(New York = Yonhap News) Yoon Young-sook, correspondent for Yonhap Infomax = New York stocks rose ahead of the results of the Federal Open Market Committee (FOMC) regular meeting of the Federal Reserve.
As of 10:29 am at the New York Stock Exchange (NYSE) on the 15th (Eastern time), the Dow Jones Industrial Average recorded 30,699.02, up 334.19 points (1.10%) from the previous field.
The Standard & Poor’s (S&P) 500 index rose 48.45 points (1.30%) to 3,783.93, and the Nasdaq index, centered on technology stocks, rebounded 176.76 points (1.63%) from the battlefield to 11,005.10.
The Fed announces its FOMC results at 2:00 pm EST on that day, and Fed Chairman Jerome Powell will hold a press conference 30 minutes later.

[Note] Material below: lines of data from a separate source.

Lemma ids16_row_written_then_loaded_witness :
  Sub.load_ids16_row
    (load_state ("1 3 1 10000 1 1 1 1 1 1 1 1 1 1 1 1 1   #dataset 16 isuboc 1" +:+ nl)
       (host1 3 true))
  = (Ok [0; 2; 0; 9999; 1; 1; 1; 1; 1; 1; 1; 1; 1; 1; 1; 1; 1],
     set_rest ""
       (load_state ("1 3 1 10000 1 1 1 1 1 1 1 1 1 1 1 1 1   #dataset 16 isuboc 1" +:+ nl)
          (host1 3 true))).
Proof.
  apply (SubMore.ids16_row_written_then_loaded 0
           [[0; 2; 0; 9999; 1; 1; 1; 1; 1; 1; 1; 1; 1; 1; 1; 1; 1]]
           [0; 2; 0; 9999; 1; 1; 1; 1; 1; 1; 1; 1; 1; 1; 1; 1; 1]
           {| Sub.out := []; Sub.self := sub_object 1 |}
           (Sub.write_dataset16_row 0 {| Sub.out := []; Sub.self := sub_object 1 |}).2
           "").
  - reflexivity.
  - reflexivity.
  - reflexivity.
  - repeat constructor.
  - vm_compute. reflexivity.
  - vm_compute. reflexivity.
Defined.

Lemma load_ids15_units_witness :
  exists v s',
    Sub.load_ids15 (load_state ("0 7 0 8 0 9 0 10 0 11 0 12" +:+ nl) (host1 3 true))
    = (Ok v, s')
    /\ v = [0; 2051; 0; 2051; 0; 2051; 0; 2051; 0; 2051; 0; 2051]
    /\ pop_key_list (hst s') = [7; 8; 9; 10; 11; 12]
    /\ exists f0 u1 f2 u3 f4 u5 f6 u7 f8 u9 f10 u11 s1,
         read1d 12 (load_state ("0 7 0 8 0 9 0 10 0 11 0 12" +:+ nl) (host1 3 true))
         = (Ok [f0; u1; f2; u3; f4; u5; f6; u7; f8; u9; f10; u11], s1)
         /\ v = [f0; 2051; f2; 2051; f4; 2051; f6; 2051; f8; 2051; f10; 2051]
         /\ pop_key_list (hst s')
            = pop_key_list (host1 3 true) ++ [u1; u3; u5; u7; u9; u11]
         /\ packages (hst s') = packages (host1 3 true)
         /\ rest s' = rest s1 /\ reads s' = [].
Proof.
  eexists. eexists. split; [vm_compute; reflexivity |].
  split; [reflexivity |]. split; [reflexivity |].
  apply (SubMore.load_ids15_units
           (load_state ("0 7 0 8 0 9 0 10 0 11 0 12" +:+ nl) (host1 3 true))).
  vm_compute. reflexivity.
Defined.

Lemma write_file_flat_dp_raises_witness :
  exists e,
    (Sub.write_file {| Sub.out := []; Sub.self := sub_default_object |}).1 = Raise e.
Proof.
  apply (SubMore.write_file_flat_dp_raises
           {| Sub.out := []; Sub.self := sub_default_object |}
           [Fin false 1 (-6); Fin false 6 (-6); Fin false 6 (-4)]
           (Sub.write_file {| Sub.out := []; Sub.self := sub_default_object |}).1
           (Sub.write_file {| Sub.out := []; Sub.self := sub_default_object |}).2).
  - vm_compute. reflexivity.
  - vm_compute. reflexivity.
  - vm_compute. reflexivity.
  - vm_compute. reflexivity.
Defined.

Lemma write_file_keeps_object_without_output_witness :
  Sub.self (sub_written 0) = sub_object 0.
Proof.
  apply (SubMore.write_file_keeps_object_without_output
           {| Sub.out := []; Sub.self := sub_object 0 |} (Ok tt) (sub_written 0)).
  - vm_compute. discriminate.
  - vm_compute. reflexivity.
Defined.

Lemma write_file_shifts_rows_below_isuboc_witness :
  exists rows',
    Sub.self (sub_written 1) = Sub.set_ids16 rows' (sub_object 1)
    /\ length rows' = 1%nat
    /\ (Z.to_nat (Sub.isuboc (sub_object 1)) <= 1)%nat
    /\ forall k,
         rows' !! k
         = if bool_decide (k < Z.to_nat (Sub.isuboc (sub_object 1)))%nat
           then shift_first4 1
                  <$> [[0; 2; 0; 9999; 1; 1; 1; 1; 1; 1; 1; 1; 1; 1; 1; 1; 1]] !! k
           else [[0; 2; 0; 9999; 1; 1; 1; 1; 1; 1; 1; 1; 1; 1; 1; 1; 1]] !! k.
Proof.
  apply (SubMore.write_file_shifts_rows_below_isuboc
           {| Sub.out := []; Sub.self := sub_object 1 |} (sub_written 1)
           [[0; 2; 0; 9999; 1; 1; 1; 1; 1; 1; 1; 1; 1; 1; 1; 1; 1]]).
  - vm_compute. reflexivity.
  - reflexivity.
  - reflexivity.
Defined.

Lemma init_ids15_units_witness :
  (0 < Sub.a_isuboc (sub_args 1 1) ->
   (exists l, Sub.ids15 (sub_object 1) = Some l
      /\ (12 <= length (replicate 12 0))%nat
      /\ forall i, l !! i = if Nat.odd i && (i <? 12)%nat then Some 2051
                            else replicate 12 0 !! i)
   /\ exists rows, Sub.ids16 (sub_object 1) = Some rows)
  /\ (Sub.a_isuboc (sub_args 1 1) <= 0 ->
      Sub.ids15 (sub_object 1) = None /\ Sub.ids16 (sub_object 1) = None).
Proof.
  apply (SubMore.init_ids15_units (sub_args 1 1) (host1 3 true) (sub_object 1)
           (Sub.init (sub_args 1 1) (host1 3 true)).2).
  vm_compute. reflexivity.
Defined.

Lemma init_flat_ids16_raises_witness :
  Sub.init sub_args_flat_ids16 (host1 3 true) = (Raise NameError, host1 3 true).
Proof.
  destruct (SubMore.init_flat_ids16_raises sub_args_flat_ids16 (host1 3 true)
              [0; 2; 0; 9999; 1; 1; 1; 1; 1; 1; 1; 1; 1; 1; 1; 1; 1]
              (Sub.init sub_args_flat_ids16 (host1 3 true)).1
              (Sub.init sub_args_flat_ids16 (host1 3 true)).2)
    as (_ & Hh & Hr).
  - reflexivity.
  - reflexivity.
  - vm_compute. reflexivity.
  - rewrite (surjective_pairing (Sub.init sub_args_flat_ids16 (host1 3 true))).
    rewrite Hh, Hr; [reflexivity | reflexivity | reflexivity | vm_compute; lia].
Defined.

Lemma sub_write_file_arrays_witness :
  entry_keys (Sub.out (sub_written 1))
  = [("rnb", 0%nat); ("hc", 0%nat); ("sfe", 0%nat); ("sfv", 0%nat); ("com", 0%nat);
     ("dstart", 0%nat); ("dhc", 0%nat); ("dcom", 0%nat); ("dz", 0%nat); ("nz", 0%nat)].
Proof.
  apply (SubMore.sub_write_file_arrays
           {| Sub.out := []; Sub.self := sub_object 1 |} (sub_written 1)).
  vm_compute. reflexivity.
Defined.

Lemma sub_load_asks_arrays_in_order_witness :
  exists m s',
    Sub.load (load_state sub_file (host1 3 true)) = (Ok m, s')
    /\ map first_word (reads s')
       = ["rnb"; "hc"; "sfe"; "sfv"; "com"; "dstart"; "dhc"; "dcom"; "dz"; "nz"]
    /\ map first_word (reads s')
       = map first_word (reads (load_state sub_file (host1 3 true)))
         ++ map fst (sub_arrays (Sub.nndb m) (Sub.ndb m)).
Proof.
  eexists. eexists. split; [vm_compute; reflexivity |].
  split; [vm_compute; reflexivity |].
  apply (SubMore.sub_load_asks_arrays_in_order (load_state sub_file (host1 3 true))).
  vm_compute. reflexivity.
Defined.

Lemma load_verbose_output_without_interbeds_witness :
  exists s2,
    Sub.load (load_state sub_file_output_only host_verbose) = (Raise NameError, s2)
    /\ reads s2 = [] /\ hst s2 = host_verbose.
Proof.
  eexists.
  destruct (SubMore.load_verbose_output_without_interbeds (grid:=grid)
              (load_state sub_file_output_only host_verbose)
              ("0 1 0 0 1 20 0.0 0.2 5 0 0" +:+ nl)
              (header_line (load_state sub_file_output_only host_verbose)).2
              {| Sub.d_isubcb := 0; Sub.d_isuboc := 1; Sub.d_nndb := 0; Sub.d_ndb := 0;
                 Sub.d_nmz := 1; Sub.d_nn := 20; Sub.d_ac1 := Fin false 0 0;
                 Sub.d_ac2 := Fin false 2 (-1); Sub.d_itmin := 5; Sub.d_idsave := 0;
                 Sub.d_idrest := 0 |}
              (header_line (load_state sub_file_output_only host_verbose)).2)
    as (Hl & _ & Hr & Hh).
  - vm_compute. reflexivity.
  - vm_compute. reflexivity.
  - reflexivity.
  - reflexivity.
  - vm_compute. discriminate.
  - vm_compute. discriminate.
  - split; [exact Hl |]. split; [exact Hr | exact Hh].
Defined.

Lemma load_units_are_declared_witness :
  exists m s',
    Sub.load (load_state sub_file (host1 3 true)) = (Ok m, s')
    /\ Sub.unit_number m = [32; 2051]
    /\ Sub.unit_number m
       = [32] ++ (if 0 <? Sub.isuboc m then [2051] else [])
         ++ (if 0 <? Sub.idsave m then [2052] else [])
    /\ (0 < Sub.idsave m -> Sub.idsave m = 2052)
    /\ (0 < Sub.isuboc m ->
        exists l, Sub.ids15 m = Some l
          /\ forall i, (i < 12)%nat -> Nat.odd i = true -> l !! i = Some 2051)
    /\ length (Sub.name m) = length (Sub.unit_number m)
    /\ length (Sub.extension m) = length (Sub.unit_number m)
    /\ length (Sub.extra m) = length (Sub.unit_number m).
Proof.
  eexists. eexists. split; [vm_compute; reflexivity |].
  split; [reflexivity |].
  eapply (SubMore.load_units_are_declared (load_state sub_file (host1 3 true))).
  vm_compute. reflexivity.
Defined.

Lemma upw_write_file_arrays_witness :
  exists d,
    dis (host1 3 false) = Some d
    /\ entry_keys (Upw.run_write (host1 3 false) (upw_object 0)).2
       = flat_map (fun k => map (fun f => (f, k))
                    (upw_layer_arrays (flag (fun c => c <? 1) (Upw.chani (upw_object 0)) k)
                       (negb (forallb (fun b => b) (steady d)))
                       (Upw.convertible (upw_object 0) k)
                       (flag (fun c => 0 <? c) (laycbd d) k)))
           (seq 0 (nlay (host1 3 false))).
Proof.
  apply (UpwMore.upw_write_file_arrays (host1 3 false) (upw_object 0)).
  vm_compute. reflexivity.
Defined.

Lemma upw_write_file_wetting_flag_raises_witness :
  exists e, (Upw.run_write (host1 3 false) (upw_object (-1))).1 = Raise e.
Proof.
  apply (UpwMore.upw_write_file_wetting_flag_raises (host1 3 false) (upw_object (-1))
           0%nat (-1)
           (Upw.run_write (host1 3 false) (upw_object (-1))).1
           (Upw.run_write (host1 3 false) (upw_object (-1))).2).
  - vm_compute. lia.
  - reflexivity.
  - reflexivity.
  - discriminate.
  - vm_compute. reflexivity.
Defined.

Lemma upw_write_file_without_dis_witness :
  exists out, Upw.run_write host_no_dis (upw_object 0) = (Raise AttributeError, out)
    /\ length out = 7%nat /\ entry_keys out = [].
Proof.
  apply (UpwMore.upw_write_file_without_dis host_no_dis (upw_object 0)).
  - reflexivity.
  - vm_compute. discriminate.
Defined.

Lemma upw_load_only_comments_raises_witness :
  Upw.load (load_state (join_lines ["# UPW"]) (host1 3 false))
  = (Raise IndexError, set_rest "" (load_state (join_lines ["# UPW"]) (host1 3 false))).
Proof.
  apply (UpwMore.upw_load_only_comments_raises ["# UPW"]).
  - repeat constructor.
  - reflexivity.
Defined.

In addition, a dotplot containing members’ interest rate forecasts and the Fed’s inflation and growth forecasts will be released.
Markets are expecting the Fed to raise rates by 0.75 percentage points at this meeting, which is more than the 0.5 percentage points originally planned.
According to CME FedWatch, there is a 99% chance that traders will raise the interest rate by 0.75 percentage points in June in the interest rate futures market. This is a significant increase from 8.2% recorded a week ago, and shows that the mood has turned around since the Consumer Price Index (CPI) was released in May.
Some are arguing that the Fed should show its willingness to contain inflation by raising rates above 0.75 percentage points to restore market confidence.
Pershing Square Capital chief executive Bill Ackman said the Fed might restore market confidence if it raises rates by 0.75 percentage points in June and July. Said this might be better.
The market has entered a wait-and-see situation ahead of the FOMC results. Markets are paying attention to whether the Fed will raise rates by 0.75 percentage points as expected, as concerns regarding high-strength tightening are reflected in prices.
U.S. consumption data released today were sluggish.
Retail sales in May were $672.9 billion, seasonally adjusted, down 0.3% from the previous month, according to the Commerce Department. This was lower than the 1.0% increase expected by the Wall Street Journal (WSJ) and was weaker than the revised 0.7% increase in the previous month.
The European Central Bank (ECB) held an emergency meeting and announced market stabilization measures in response to the surge in interest rates on government bonds in neighboring countries in the eurozone.
The ECB today announced a new market support tool to strengthen flexibility in reinvesting in maturing bonds under the existing Pandemic Emergency Purchase Program (PEPP) and to prevent regional divisions.
As the eurozone government bond yields fell sharply on the news, the US government bond yields also fell.
New York stock market analysts said the Fed’s massive rate hike was a sign of the Fed’s commitment to price stability.
“The headline change from a 0.5 percentage point increase to a 0.75 percentage point increase reflects the grim reality, but it also reflects the Fed’s commitment to achieving price stability,” Quincy Crosby, chief equity strategist at LPL Financial, told CNBC.
“It’s not a public opinion move, it’s not an idea that’s going to fail, it’s just reality,” he said.
European stocks rose all at once.
Germany’s DAX index rose 1.94%, while the UK FTSE index rose 1.72%. The pan-European STOXX600 index is up 1.95%.
International oil prices fell slightly.
The price of West Texas Intermediate (WTI) crude for July was $118.16 per barrel, down 0.71% from the battlefield, and the price of Brent for August was $120.54 per barrel, down 0.51% from the battlefield.